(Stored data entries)
-- Opening Marker --

(** * ClogniChain Lite: the audit Logger, its helpers and its command line

    A shallow embedding of [clognichain-lite-flake8.py] together with the
    parts of the Python standard library and of SQLite that its behaviour
    rests on:

    - [hashlib.sha256(...).hexdigest()]      (module [Sha256]),
    - [json.dumps] / [json.loads]            (module [Json]),
    - the [audit_index] table, parameter binding, [LIKE],
      [ORDER BY ts DESC] and [LIMIT]         (module [Sqlite]),
    - [Logger.append], [Logger.search], [Logger.tail] and the
      [SELECT COUNT( * )] of the [stats] command (module [Logger]),
    - [RingBuffer.push] and [RingBuffer.last] (module [Ring]),
    - [Parser.parse] and [re.findall] for a character class
                                             (module [Parser]),
    - [main], from the creation of the Logger on, with
      [json.dumps(..., indent=2)]            (module [Cli]).

    Python [str] values are lists of code points; [bytes] are lists of
    integers below 256.  Exceptions are values of [exn]; a call that may
    raise returns a [result].

    Outside the model: floating point payload members, the thread lock
    (calls are sequential), the gzip container format, the parsing of the
    command line by [argparse], the encoding of standard output, and
    resource limits of the interpreter and of SQLite (recursion depth,
    integer digit limit, maximum pattern and row sizes). *)

From Stdlib Require Import String Ascii.
From Stdlib Require Import ZArith List Bool Lia Sorting.Sorted
  Sorting.Permutation.
Import ListNotations.
Local Open Scope Z_scope.

(* ------------------------------------------------------------------ *)
(** * Python values: strings, exceptions, results *)

(** A Python [str]: a sequence of Unicode code points. *)
Definition pystr := list Z.

(** Python [bytes]. *)
Definition pybytes := list Z.

Definition ord (a : ascii) : Z := Z.of_N (N_of_ascii a).

(** A string literal of the source, as a [pystr]. *)
Definition lit (s : string) : pystr := map ord (list_ascii_of_string s).

(** The exceptions that can leave the Logger. [OSError] and
    [sqlite3_Error] carry an opaque code that identifies the exception
    object raised by the file system or by the database.
    [FloatNotModelled] is no exception of Python: the decoder of the
    model stops with it where [json.loads] goes on with a float (a
    number with a fraction or an exponent, NaN, Infinity), which the
    model does not follow.  Statements about texts that are decoded
    assume that it is not raised. *)
Inductive exn : Type :=
| UnicodeEncodeError
| OverflowError
| JSONDecodeError
| RecursionError
| FloatNotModelled
| OSError (errno : Z)
| sqlite3_Error (code : Z).

Inductive result (A : Type) : Type :=
| Ok (a : A)
| Raise (e : exn).
Arguments Ok {A} a.
Arguments Raise {A} e.

Definition bind {A B : Type} (r : result A) (k : A -> result B) : result B :=
  match r with
  | Ok a => k a
  | Raise e => Raise e
  end.

Notation "'let*' x ':=' r 'in' k" := (bind r (fun x => k))
  (at level 10, x pattern, r at level 100, k at level 200).

(** [for x in xs: ...] collecting results, stopping at the first exception. *)
Fixpoint mapM {A B : Type} (f : A -> result B) (l : list A) : result (list B) :=
  match l with
  | [] => Ok []
  | x :: l' =>
      let* y := f x in
      let* ys := mapM f l' in
      Ok (y :: ys)
  end.

(** [str.encode()] with the default UTF-8 codec and strict error handling:
    surrogate code points cannot be encoded. *)
Definition encode_char (c : Z) : result pybytes :=
  if c <? 0 then Raise UnicodeEncodeError
  else if c <? 128 then Ok [c]
  else if c <? 2048 then
    Ok [Z.lor 192 (Z.shiftr c 6); Z.lor 128 (Z.land c 63)]
  else if c <? 65536 then
    if (55296 <=? c) && (c <=? 57343) then Raise UnicodeEncodeError
    else Ok [Z.lor 224 (Z.shiftr c 12);
             Z.lor 128 (Z.land (Z.shiftr c 6) 63);
             Z.lor 128 (Z.land c 63)]
  else if c <? 1114112 then
    Ok [Z.lor 240 (Z.shiftr c 18);
        Z.lor 128 (Z.land (Z.shiftr c 12) 63);
        Z.lor 128 (Z.land (Z.shiftr c 6) 63);
        Z.lor 128 (Z.land c 63)]
  else Raise UnicodeEncodeError.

-- Closing Marker --

• _About this task_: Answer with one number only: how many lines of the entries above include the word "Import"?

• _Answer to the exercise_: 3